BEGIN RECORD EXCERPTS

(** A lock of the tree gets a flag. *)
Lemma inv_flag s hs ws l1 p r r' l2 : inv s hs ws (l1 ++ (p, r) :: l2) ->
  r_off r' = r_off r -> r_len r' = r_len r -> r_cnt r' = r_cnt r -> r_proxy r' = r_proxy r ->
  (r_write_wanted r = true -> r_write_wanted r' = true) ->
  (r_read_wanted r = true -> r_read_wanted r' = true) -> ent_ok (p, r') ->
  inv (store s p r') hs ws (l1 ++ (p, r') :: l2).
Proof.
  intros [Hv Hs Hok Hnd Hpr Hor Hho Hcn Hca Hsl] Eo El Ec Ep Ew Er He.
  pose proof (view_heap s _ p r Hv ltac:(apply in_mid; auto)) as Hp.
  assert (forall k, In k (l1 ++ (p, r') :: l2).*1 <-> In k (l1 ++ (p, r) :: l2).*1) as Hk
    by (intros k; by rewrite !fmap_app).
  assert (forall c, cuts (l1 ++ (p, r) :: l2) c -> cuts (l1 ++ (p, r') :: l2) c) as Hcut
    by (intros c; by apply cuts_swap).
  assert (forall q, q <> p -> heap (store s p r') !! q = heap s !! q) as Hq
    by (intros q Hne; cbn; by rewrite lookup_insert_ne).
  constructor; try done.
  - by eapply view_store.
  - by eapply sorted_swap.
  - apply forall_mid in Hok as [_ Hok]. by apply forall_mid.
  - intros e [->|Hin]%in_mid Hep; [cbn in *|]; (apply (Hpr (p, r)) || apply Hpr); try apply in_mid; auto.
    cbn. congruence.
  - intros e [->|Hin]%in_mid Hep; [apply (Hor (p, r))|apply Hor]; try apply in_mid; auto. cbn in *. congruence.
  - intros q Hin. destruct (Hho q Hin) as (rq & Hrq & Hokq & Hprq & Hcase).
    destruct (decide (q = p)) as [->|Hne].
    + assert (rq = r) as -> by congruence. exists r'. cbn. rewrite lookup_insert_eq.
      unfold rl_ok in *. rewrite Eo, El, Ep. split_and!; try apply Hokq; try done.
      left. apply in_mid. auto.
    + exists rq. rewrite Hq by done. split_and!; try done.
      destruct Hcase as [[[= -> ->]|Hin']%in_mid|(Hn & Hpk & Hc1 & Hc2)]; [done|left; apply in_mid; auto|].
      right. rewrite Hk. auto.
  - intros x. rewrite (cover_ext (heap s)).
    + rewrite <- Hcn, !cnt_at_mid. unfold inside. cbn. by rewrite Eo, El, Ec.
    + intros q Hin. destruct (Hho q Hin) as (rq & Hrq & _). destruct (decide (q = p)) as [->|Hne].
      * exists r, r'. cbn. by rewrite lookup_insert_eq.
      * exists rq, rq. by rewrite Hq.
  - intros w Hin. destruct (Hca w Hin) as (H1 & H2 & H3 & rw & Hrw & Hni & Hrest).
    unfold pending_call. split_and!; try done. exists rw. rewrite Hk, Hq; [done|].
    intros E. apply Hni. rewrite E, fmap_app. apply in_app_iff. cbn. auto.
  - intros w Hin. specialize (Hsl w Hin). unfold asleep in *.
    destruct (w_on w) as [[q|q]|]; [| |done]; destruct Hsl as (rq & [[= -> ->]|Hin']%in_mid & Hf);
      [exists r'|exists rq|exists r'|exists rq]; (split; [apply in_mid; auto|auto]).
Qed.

END RECORD EXCERPTS

Please print the material again in full, exactly as it is.

## REPLY
(** A lock of the tree gets a flag. *)
Lemma inv_flag s hs ws l1 p r r' l2 : inv s hs ws (l1 ++ (p, r) :: l2) ->
  r_off r' = r_off r -> r_len r' = r_len r -> r_cnt r' = r_cnt r -> r_proxy r' = r_proxy r ->
  (r_write_wanted r = true -> r_write_wanted r' = true) ->
  (r_read_wanted r = true -> r_read_wanted r' = true) -> ent_ok (p, r') ->
  inv (store s p r') hs ws (l1 ++ (p, r') :: l2).
Proof.
  intros [Hv Hs Hok Hnd Hpr Hor Hho Hcn Hca Hsl] Eo El Ec Ep Ew Er He.
  pose proof (view_heap s _ p r Hv ltac:(apply in_mid; auto)) as Hp.
  assert (forall k, In k (l1 ++ (p, r') :: l2).*1 <-> In k (l1 ++ (p, r) :: l2).*1) as Hk
    by (intros k; by rewrite !fmap_app).
  assert (forall c, cuts (l1 ++ (p, r) :: l2) c -> cuts (l1 ++ (p, r') :: l2) c) as Hcut
    by (intros c; by apply cuts_swap).
  assert (forall q, q <> p -> heap (store s p r') !! q = heap s !! q) as Hq
    by (intros q Hne; cbn; by rewrite lookup_insert_ne).
  constructor; try done.
  - by eapply view_store.
  - by eapply sorted_swap.
  - apply forall_mid in Hok as [_ Hok]. by apply forall_mid.
  - intros e [->|Hin]%in_mid Hep; [cbn in *|]; (apply (Hpr (p, r)) || apply Hpr); try apply in_mid; auto.
    cbn. congruence.
  - intros e [->|Hin]%in_mid Hep; [apply (Hor (p, r))|apply Hor]; try apply in_mid; auto. cbn in *. congruence.
  - intros q Hin. destruct (Hho q Hin) as (rq & Hrq & Hokq & Hprq & Hcase).
    destruct (decide (q = p)) as [->|Hne].
    + assert (rq = r) as -> by congruence. exists r'. cbn. rewrite lookup_insert_eq.
      unfold rl_ok in *. rewrite Eo, El, Ep. split_and!; try apply Hokq; try done.
      left. apply in_mid. auto.
    + exists rq. rewrite Hq by done. split_and!; try done.
      destruct Hcase as [[[= -> ->]|Hin']%in_mid|(Hn & Hpk & Hc1 & Hc2)]; [done|left; apply in_mid; auto|].
      right. rewrite Hk. auto.
  - intros x. rewrite (cover_ext (heap s)).
    + rewrite <- Hcn, !cnt_at_mid. unfold inside. cbn. by rewrite Eo, El, Ec.
    + intros q Hin. destruct (Hho q Hin) as (rq & Hrq & _). destruct (decide (q = p)) as [->|Hne].
      * exists r, r'. cbn. by rewrite lookup_insert_eq.
      * exists rq, rq. by rewrite Hq.
  - intros w Hin. destruct (Hca w Hin) as (H1 & H2 & H3 & rw & Hrw & Hni & Hrest).
    unfold pending_call. split_and!; try done. exists rw. rewrite Hk, Hq; [done|].
    intros E. apply Hni. rewrite E, fmap_app. apply in_app_iff. cbn. auto.
  - intros w Hin. specialize (Hsl w Hin). unfold asleep in *.
    destruct (w_on w) as [[q|q]|]; [| |done]; destruct Hsl as (rq & [[= -> ->]|Hin']%in_mid & Hf);
      [exists r'|exists rq|exists r'|exists rq]; (split; [apply in_mid; auto|auto]).
Qed.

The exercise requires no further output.